Alguém, a essa altura do texto, talvez pudesse argumentar que o esquema aqui traçado é por demais teórico e abstrato. Façamos então uma alteração brusca para a história efetiva de Joinville. O historiador Dilney Cunha relembra que para a fundação da cidade (mais propriamente a disposição das terras que viriam a constituir Joinville à Sociedade Colonizadora de Hamburgo; vale sempre lembrar que povos de diferentes origens já habitavam essa região) concorreu decisivamente a falência de um ramo da família real francesa que por sua vez levou à colonização dessas terras. Segundo ele,

«O governo brasileiro pretendia substituir a mão-de-obra escrava pelo braço livre, povoar o território e “branquear” a população. Por isso passou a atrair imigrantes europeus, concedendo-lhes vantagens, como acesso fácil à propriedade da terra, isenção de impostos e do serviço militar e liberdade religiosa. Em maio de 1849 o senador hamburguês Christian Matthias Schroder, que possuía negócios no Brasil, e o príncipe de Joinville, François d’Orleans, filho do rei da França, e sua esposa, dona Francisca, irmã do imperador D. Pedro II, assinaram um contrato, mediante o qual o casal cedia 8 léguas quadradas, de um total de 25, do seu dote de casamento localizado na região de São Francisco do Sul. Ao contrário do que sustenta a história oficial, não houve nisso [na cessão de 8 léguas quadradas pelo príncipe Joinville] qualquer intenção altruística ou humanista no sentido de tirar os imigrantes da situação de miséria em que viviam, dar-lhes um novo lar e condições, meios para obterem uma vida digna, confortável. O príncipe e a princesa de Joinville haviam fugido da França após a queda da monarquia; a situação financeira do casal era desastrosa. Cedendo parte do dote, esperavam que as terras restantes valorizassem com a colonização da região, o que de fato acabou ocorrendo (de acordo com o contrato, o senador Schroder era obrigado a assentar na área, 1.500 pessoas nos 5 anos seguintes).»

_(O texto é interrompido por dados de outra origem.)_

(** The element appended to [batch] for one line. *)
Definition row_tuple (line : list Z) : list Z :=
  lit "  (" ++ join (lit ", ") (row_values line) ++ lit ")".

Definition insert_header (table_name : list Z) (columns : list (list Z)) : list Z :=
  let cols_quoted := join (lit ", ") (List.map quoted columns) in
  lit "INSERT INTO " ++ quoted table_name ++ lit " (" ++ cols_quoted ++ lit ") VALUES".

(** [header + "\n" + ",\n".join(batch) + ";"] *)
Definition insert_statement (header : list Z) (batch : list (list Z)) : list Z :=
  header ++ [10] ++ join (lit "," ++ [10]) batch ++ lit ";".

(** The loop over [lines], on the two accumulators of the source. *)
Fixpoint insert_loop (header : list Z) (batch_size : Z) (lines : list (list Z))
    (output_parts batch : list (list Z)) : list (list Z) * list (list Z) :=
  match lines with
  | [] => (output_parts, batch)
  | line :: rest =>
      let batch := batch ++ [row_tuple line] in
      if batch_size <=? Z.of_nat (length batch)
      then insert_loop header batch_size rest
             (output_parts ++ [insert_statement header batch]) []
      else insert_loop header batch_size rest output_parts batch
  end.

(** [lines = raw.split(b"\n")] without its last element when that is empty. *)
Definition record_lines (raw : list Z) : list (list Z) :=
  let lines := split 10 raw in
  match last lines with
  | Some [] => removelast lines
  | _ => lines
  end.

Definition _copy_to_inserts (raw : list Z) (table_name : list Z)
    (columns : list (list Z)) (batch_size : Z) : list Z :=
  match raw with
  | [] => []
  | _ :: _ =>
      let header := insert_header table_name columns in
      let lines := record_lines raw in
      let '(output_parts, batch) := insert_loop header batch_size lines [] [] in
      let output_parts :=
        match batch with
        | [] => output_parts
        | _ :: _ => output_parts ++ [insert_statement header batch]
        end in
      join [10; 10] output_parts
  end.

(** ** Insert-mode chunk files (dump.py, [_build_sql_chunk]) *)

(** Truth value of [schema_ddl : str | None]. *)
Definition ddl_truthy (schema_ddl : option (list Z)) : bool :=
  match schema_ddl with
  | Some (_ :: _) => true
  | _ => false
  end.

Definition ddl_text (schema_ddl : option (list Z)) : list Z :=
  match schema_ddl with
  | Some d => d
  | None => []
  end.

(** The list [parts] at the end of [_build_sql_chunk]; [now] is the value
    of [datetime.now().isoformat()]. *)
Definition _build_sql_chunk_parts (now : list Z) (copy_data : list Z)
    (table : TableInfo.t) (settings : DumpSettings.t)
    (schema_ddl : option (list Z)) (index_defs : list (list Z * list Z))
    (is_first is_last : bool) : list (list Z) :=
  let parts := [] in
  (* header comment *)
  let parts := parts ++ [lit "-- dbtool dump: " ++ TableInfo.name table] in
  let parts := parts ++ [lit "-- generated: " ++ now] in
  let parts :=
    if is_first
    then parts ++ [lit "-- chunk: 0 (first " ++ [8212] ++ lit " includes preamble)"]
    else parts in
  let parts :=
    if is_last then parts ++ [lit "-- chunk: last (includes epilogue)"] else parts in
  let parts := parts ++ [[]] in
  (* preamble (first chunk only) *)
  let parts :=
    if is_first then
      let parts :=
        if DumpSettings.drop_on_restore settings
        then parts
               ++ [lit "DROP TABLE IF EXISTS " ++ quoted (TableInfo.name table)
                   ++ lit " CASCADE;"]
               ++ [[]]
        else parts in
      let parts :=
        if DumpSettings.recreate_schema settings && ddl_truthy schema_ddl
        then parts ++ [lit "-- schema"] ++ [ddl_text schema_ddl] ++ [[]]
        else if DumpSettings.drop_on_restore settings && ddl_truthy schema_ddl
        then parts ++ [lit "-- schema (required after DROP)"]
               ++ [ddl_text schema_ddl] ++ [[]]
        else parts in
      let parts :=
        if DumpSettings.truncate_before_restore settings
           && negb (DumpSettings.drop_on_restore settings)
        then parts
               ++ [lit "TRUNCATE TABLE " ++ quoted (TableInfo.name table)
                   ++ lit " CASCADE;"]
               ++ [[]]
        else parts in
      let parts :=
        if DumpSettings.disable_indexes_on_restore settings
           && negb (bool_decide (index_defs = []))
        then parts ++ [lit "-- drop indexes for faster bulk load"]
               ++ List.map (fun d => lit "DROP INDEX IF EXISTS " ++ quoted (fst d) ++ lit ";")
                    index_defs
               ++ [[]]
        else parts in
      parts
    else parts in
  (* transaction open *)
  let parts :=
    if DumpSettings.use_transactions settings
    then parts ++ [lit "BEGIN;"] ++ [[]]
    else parts in
  (* data *)
  let inserts :=
    _copy_to_inserts copy_data (TableInfo.name table) (TableInfo.columns table)
      (DumpSettings.insert_batch_size settings) in
  let parts := parts ++ [inserts] in
  (* transaction close *)
  let parts :=
    if DumpSettings.use_transactions settings
    then parts ++ [lit "COMMIT;"] ++ [[]]
    else parts in
  (* epilogue (last chunk only) *)
  let parts :=
    if is_last && DumpSettings.disable_indexes_on_restore settings
       && negb (bool_decide (index_defs = []))
    then parts ++ [lit "-- rebuild indexes"]
           ++ List.map (fun d => snd d ++ lit ";") index_defs
           ++ [[]]
    else parts in
  parts.

(** [_build_sql_chunk]: the parts joined by newlines and encoded; [None]
    stands for the [UnicodeEncodeError] of [encode]. *)
Definition _build_sql_chunk (now : list Z) (copy_data : list Z)
    (table : TableInfo.t) (settings : DumpSettings.t)
    (schema_ddl : option (list Z)) (index_defs : list (list Z * list Z))
    (is_first is_last : bool) : option (list Z) :=
  encode_utf8
    (join [10]
       (_build_sql_chunk_parts now copy_data table settings schema_ddl index_defs
          is_first is_last)).

(** ** Effects: a trace of calls to the outside, and exceptions *)

Inductive exn :=
  | ConnectError
  | DatabaseError
  | StorageError
  | UnicodeError
  | ZeroDivisionError
  | MarkupError
  | ValueError
  | OverflowError
  | KeyboardInterrupt.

Em outros termos, a família real cedeu algumas terras a fim de que se valorizassem as terras do entorno — se não em termos teóricos, é claro que se entendia que a presença de mais pessoas na região implicaria em mais atividade econômica, estradas, necessidades de consumo (enfim, tudo aquilo que decorre a partir da atividade de trabalho). Isto é: na própria origem da cidade está a especulação imobiliária, a projeção sobre lucros futuros ligados ao assentamento de novos grupos.

Obviamente até hoje a especulação imobiliária permanece na cidade e ganhou outras feições e dimensões. Os imensos terrenos vazios que constituem a paisagem urbana, as casas e mesmo prédios inteiros desocupados, o espraiamento da cidade o qual obriga os trabalhadores a se deslocarem longas distâncias porque periferizados — essas são, justamente, dimensões do fenômeno. Buscaremos explorá-las com mais cuidado. Contudo, isso é assunto para outro texto.

Algumas referências:

CUNHA, Dilney. “Mito e realidade sobre a gênese e o desenvolvimento da cidade” em Joinville Ontem e Hoje.

VILLAÇA, Flávio. O que todo cidadão precisa saber sobre habitação. São Paulo: Global, 1986

MARICATO, E. A produção capitalista da casa (e da cidade) no Brasil industrial. São Paulo, Alfa-Ômega, 1979.